▸ **Saved entries**:
====

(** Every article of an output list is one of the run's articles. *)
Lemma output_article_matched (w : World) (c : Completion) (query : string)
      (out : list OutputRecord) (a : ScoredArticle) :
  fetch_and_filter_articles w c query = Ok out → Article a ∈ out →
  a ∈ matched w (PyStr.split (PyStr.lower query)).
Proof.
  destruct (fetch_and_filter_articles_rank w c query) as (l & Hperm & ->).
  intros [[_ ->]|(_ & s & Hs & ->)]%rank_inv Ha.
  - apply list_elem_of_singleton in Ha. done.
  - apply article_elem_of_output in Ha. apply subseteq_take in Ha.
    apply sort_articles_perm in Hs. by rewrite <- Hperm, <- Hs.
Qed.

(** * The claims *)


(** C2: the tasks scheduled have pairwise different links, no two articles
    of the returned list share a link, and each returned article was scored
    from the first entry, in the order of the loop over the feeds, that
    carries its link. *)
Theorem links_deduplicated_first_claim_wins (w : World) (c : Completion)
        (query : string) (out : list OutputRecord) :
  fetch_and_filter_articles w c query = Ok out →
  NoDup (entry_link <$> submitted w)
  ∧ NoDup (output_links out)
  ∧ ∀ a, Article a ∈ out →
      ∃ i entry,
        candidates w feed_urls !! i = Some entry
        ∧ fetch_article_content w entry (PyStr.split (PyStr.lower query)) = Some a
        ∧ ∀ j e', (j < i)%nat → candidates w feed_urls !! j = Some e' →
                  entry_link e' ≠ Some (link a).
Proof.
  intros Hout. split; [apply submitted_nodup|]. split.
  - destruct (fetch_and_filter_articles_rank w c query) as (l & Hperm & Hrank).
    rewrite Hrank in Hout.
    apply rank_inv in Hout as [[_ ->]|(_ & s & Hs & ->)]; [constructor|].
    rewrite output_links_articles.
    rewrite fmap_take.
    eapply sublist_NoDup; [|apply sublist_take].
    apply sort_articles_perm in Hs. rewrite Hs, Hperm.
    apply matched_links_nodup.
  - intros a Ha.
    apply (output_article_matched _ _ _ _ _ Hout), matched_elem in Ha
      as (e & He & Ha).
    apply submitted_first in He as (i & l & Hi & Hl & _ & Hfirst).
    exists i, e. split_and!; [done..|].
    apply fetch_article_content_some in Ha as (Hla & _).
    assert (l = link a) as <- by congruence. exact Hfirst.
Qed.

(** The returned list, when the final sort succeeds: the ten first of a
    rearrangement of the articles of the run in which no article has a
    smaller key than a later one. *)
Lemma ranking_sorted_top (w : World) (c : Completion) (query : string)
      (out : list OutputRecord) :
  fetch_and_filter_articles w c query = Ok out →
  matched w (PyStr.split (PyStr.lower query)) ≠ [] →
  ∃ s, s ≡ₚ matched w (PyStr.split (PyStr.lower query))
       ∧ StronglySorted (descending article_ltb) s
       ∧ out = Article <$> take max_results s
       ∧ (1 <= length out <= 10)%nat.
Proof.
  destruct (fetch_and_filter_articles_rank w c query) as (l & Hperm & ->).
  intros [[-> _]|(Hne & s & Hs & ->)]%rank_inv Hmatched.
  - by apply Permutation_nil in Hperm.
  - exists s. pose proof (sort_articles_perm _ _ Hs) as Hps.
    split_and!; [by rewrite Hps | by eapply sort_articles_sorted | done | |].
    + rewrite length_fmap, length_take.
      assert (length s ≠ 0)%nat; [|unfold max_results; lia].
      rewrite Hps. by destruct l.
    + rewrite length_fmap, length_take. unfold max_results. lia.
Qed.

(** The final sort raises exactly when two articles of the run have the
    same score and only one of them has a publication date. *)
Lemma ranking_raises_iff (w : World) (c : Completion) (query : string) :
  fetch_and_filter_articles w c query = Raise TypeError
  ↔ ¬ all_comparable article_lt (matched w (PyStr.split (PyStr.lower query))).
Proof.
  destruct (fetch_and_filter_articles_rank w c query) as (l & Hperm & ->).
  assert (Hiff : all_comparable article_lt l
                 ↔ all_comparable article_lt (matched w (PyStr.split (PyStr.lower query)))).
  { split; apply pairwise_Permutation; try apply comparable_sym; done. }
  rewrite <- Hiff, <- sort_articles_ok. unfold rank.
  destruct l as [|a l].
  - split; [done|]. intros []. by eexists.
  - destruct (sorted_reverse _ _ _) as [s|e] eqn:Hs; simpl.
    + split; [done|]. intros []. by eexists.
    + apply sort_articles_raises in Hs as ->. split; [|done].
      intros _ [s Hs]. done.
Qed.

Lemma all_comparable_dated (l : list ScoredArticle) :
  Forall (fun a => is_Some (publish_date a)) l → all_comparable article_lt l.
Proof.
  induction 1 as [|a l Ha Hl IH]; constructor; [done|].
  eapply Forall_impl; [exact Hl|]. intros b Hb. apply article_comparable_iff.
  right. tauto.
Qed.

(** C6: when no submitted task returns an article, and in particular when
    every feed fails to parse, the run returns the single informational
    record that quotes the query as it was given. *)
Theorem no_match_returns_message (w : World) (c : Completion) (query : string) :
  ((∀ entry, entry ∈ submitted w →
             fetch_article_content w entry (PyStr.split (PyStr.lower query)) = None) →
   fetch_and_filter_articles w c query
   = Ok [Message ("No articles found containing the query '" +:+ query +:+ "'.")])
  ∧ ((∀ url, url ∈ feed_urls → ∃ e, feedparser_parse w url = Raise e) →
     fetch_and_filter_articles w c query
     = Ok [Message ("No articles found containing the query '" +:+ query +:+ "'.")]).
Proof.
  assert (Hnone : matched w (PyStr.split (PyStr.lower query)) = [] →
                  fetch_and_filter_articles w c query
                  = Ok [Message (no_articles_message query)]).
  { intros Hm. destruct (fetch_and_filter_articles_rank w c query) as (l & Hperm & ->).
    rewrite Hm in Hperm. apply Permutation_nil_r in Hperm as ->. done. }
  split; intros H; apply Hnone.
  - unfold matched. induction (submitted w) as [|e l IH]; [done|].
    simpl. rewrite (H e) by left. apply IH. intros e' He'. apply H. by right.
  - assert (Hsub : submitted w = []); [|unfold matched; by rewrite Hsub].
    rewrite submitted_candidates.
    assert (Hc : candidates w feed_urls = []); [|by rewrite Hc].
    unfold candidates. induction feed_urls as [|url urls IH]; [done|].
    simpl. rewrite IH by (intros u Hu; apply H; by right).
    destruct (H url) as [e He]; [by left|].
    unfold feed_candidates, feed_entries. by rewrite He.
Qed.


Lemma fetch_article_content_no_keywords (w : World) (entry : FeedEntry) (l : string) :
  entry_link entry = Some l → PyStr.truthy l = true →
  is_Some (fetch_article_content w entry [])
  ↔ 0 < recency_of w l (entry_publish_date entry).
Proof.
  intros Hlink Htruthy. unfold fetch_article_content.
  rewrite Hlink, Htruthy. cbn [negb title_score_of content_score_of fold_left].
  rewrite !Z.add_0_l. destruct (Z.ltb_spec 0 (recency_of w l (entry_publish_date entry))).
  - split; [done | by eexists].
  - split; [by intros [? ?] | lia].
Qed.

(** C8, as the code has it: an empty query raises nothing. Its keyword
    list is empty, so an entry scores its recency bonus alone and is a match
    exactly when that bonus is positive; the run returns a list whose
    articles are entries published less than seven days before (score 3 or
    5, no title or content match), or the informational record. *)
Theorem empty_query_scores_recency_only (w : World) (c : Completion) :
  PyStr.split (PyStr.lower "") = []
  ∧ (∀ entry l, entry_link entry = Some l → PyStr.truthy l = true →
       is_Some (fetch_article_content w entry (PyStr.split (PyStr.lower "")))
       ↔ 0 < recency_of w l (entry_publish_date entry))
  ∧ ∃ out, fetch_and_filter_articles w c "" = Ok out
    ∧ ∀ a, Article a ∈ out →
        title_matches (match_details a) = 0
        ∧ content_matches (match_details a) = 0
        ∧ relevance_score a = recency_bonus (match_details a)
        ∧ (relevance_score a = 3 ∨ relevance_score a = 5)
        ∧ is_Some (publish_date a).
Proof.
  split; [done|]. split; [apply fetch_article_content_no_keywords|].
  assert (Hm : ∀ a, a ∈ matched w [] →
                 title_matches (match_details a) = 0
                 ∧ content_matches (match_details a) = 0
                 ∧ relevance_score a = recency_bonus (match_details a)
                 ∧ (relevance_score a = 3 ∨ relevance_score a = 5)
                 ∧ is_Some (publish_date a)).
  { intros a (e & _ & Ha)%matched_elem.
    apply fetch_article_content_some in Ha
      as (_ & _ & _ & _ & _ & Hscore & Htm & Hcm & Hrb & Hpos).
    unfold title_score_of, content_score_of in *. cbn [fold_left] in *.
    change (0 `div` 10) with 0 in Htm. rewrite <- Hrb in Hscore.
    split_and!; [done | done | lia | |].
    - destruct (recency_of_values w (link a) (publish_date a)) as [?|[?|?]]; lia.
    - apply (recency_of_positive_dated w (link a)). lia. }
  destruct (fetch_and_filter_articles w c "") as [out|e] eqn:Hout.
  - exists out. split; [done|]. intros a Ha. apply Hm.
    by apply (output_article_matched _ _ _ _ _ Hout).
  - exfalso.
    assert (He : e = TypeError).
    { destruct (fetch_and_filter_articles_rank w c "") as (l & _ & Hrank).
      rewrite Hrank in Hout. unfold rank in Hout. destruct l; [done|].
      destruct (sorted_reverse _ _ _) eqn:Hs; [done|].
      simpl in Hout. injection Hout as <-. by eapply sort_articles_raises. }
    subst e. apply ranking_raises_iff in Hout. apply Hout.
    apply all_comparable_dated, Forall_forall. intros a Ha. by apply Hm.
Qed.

====

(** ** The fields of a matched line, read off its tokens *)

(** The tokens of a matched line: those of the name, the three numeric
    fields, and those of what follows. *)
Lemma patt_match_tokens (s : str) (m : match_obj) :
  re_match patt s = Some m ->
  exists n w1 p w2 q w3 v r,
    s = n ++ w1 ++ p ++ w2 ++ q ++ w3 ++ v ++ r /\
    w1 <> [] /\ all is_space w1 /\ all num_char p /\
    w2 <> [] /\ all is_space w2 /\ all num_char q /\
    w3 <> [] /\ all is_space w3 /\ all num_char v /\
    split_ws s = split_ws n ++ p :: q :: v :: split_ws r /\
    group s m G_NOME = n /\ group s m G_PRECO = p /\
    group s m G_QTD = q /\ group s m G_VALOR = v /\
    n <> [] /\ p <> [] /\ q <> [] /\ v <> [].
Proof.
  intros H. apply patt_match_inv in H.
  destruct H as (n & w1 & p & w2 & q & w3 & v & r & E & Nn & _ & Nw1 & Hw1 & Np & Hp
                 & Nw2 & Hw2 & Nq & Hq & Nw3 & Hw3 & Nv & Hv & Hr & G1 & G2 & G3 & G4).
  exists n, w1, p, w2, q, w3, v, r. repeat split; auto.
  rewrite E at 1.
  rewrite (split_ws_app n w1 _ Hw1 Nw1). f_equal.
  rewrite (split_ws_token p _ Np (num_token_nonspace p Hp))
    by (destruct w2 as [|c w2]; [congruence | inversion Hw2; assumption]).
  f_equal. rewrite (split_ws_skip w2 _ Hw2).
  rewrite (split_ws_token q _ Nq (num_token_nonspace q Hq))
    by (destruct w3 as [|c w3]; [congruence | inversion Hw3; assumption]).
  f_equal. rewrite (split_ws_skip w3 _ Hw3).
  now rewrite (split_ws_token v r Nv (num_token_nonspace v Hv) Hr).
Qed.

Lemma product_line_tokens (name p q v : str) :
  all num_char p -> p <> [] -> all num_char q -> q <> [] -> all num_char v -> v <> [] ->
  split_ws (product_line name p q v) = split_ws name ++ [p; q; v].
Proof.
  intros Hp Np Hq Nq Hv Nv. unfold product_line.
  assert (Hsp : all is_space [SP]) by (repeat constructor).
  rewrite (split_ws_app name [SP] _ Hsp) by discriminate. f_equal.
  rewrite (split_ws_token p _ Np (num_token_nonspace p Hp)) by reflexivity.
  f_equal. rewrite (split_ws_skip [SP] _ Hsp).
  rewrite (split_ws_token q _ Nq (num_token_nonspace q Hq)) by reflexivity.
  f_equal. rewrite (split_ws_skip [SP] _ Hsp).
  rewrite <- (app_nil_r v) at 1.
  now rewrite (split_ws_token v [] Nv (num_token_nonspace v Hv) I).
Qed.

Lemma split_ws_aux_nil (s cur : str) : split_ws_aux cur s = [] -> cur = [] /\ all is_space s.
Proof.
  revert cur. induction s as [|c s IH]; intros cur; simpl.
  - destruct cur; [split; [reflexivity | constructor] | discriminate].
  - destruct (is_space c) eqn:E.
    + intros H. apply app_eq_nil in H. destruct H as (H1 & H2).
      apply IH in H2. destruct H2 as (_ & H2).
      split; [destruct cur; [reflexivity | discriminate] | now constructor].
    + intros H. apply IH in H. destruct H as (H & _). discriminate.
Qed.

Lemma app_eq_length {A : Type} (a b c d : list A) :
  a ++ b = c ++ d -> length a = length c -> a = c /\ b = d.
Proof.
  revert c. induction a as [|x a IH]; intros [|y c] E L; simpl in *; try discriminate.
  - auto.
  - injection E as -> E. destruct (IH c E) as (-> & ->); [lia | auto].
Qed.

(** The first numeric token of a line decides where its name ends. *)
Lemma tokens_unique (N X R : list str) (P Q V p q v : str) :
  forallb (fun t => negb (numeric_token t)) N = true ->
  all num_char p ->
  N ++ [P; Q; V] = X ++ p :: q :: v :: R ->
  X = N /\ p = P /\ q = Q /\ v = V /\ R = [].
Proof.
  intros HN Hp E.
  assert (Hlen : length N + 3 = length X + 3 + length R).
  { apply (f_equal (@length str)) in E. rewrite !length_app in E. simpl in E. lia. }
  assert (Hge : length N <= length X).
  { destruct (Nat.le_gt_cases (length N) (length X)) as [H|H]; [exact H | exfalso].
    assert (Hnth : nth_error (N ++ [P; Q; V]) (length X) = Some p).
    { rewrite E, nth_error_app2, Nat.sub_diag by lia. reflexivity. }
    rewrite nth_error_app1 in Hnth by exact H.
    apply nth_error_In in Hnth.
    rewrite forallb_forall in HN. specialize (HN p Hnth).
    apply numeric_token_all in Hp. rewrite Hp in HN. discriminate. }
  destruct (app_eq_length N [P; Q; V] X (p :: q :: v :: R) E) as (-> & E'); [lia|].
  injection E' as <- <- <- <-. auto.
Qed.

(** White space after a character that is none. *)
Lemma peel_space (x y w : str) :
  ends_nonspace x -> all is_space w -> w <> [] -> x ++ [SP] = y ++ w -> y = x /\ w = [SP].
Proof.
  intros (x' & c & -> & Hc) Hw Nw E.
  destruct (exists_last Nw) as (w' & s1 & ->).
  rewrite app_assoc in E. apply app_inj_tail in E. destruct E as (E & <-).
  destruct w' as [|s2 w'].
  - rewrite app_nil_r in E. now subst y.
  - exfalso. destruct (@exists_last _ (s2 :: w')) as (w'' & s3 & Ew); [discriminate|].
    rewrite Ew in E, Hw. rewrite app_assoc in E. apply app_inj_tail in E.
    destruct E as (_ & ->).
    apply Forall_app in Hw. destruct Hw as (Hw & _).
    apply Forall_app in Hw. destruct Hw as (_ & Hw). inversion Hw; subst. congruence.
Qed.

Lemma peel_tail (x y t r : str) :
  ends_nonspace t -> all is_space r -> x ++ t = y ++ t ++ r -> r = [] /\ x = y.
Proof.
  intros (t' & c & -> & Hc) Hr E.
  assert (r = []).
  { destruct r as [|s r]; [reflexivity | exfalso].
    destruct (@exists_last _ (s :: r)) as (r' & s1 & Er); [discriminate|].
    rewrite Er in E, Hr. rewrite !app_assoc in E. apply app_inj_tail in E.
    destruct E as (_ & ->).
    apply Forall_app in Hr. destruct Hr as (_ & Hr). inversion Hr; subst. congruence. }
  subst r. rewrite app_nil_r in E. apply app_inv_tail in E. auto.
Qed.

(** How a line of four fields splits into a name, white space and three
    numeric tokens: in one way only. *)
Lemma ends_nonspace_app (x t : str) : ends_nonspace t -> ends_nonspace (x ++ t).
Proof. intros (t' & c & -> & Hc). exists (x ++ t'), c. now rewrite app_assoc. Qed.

====

▸ **Task requirements**: How many lines of the entries above hold the string "eapply"? Reply with the number alone.

▸ **Response**: 4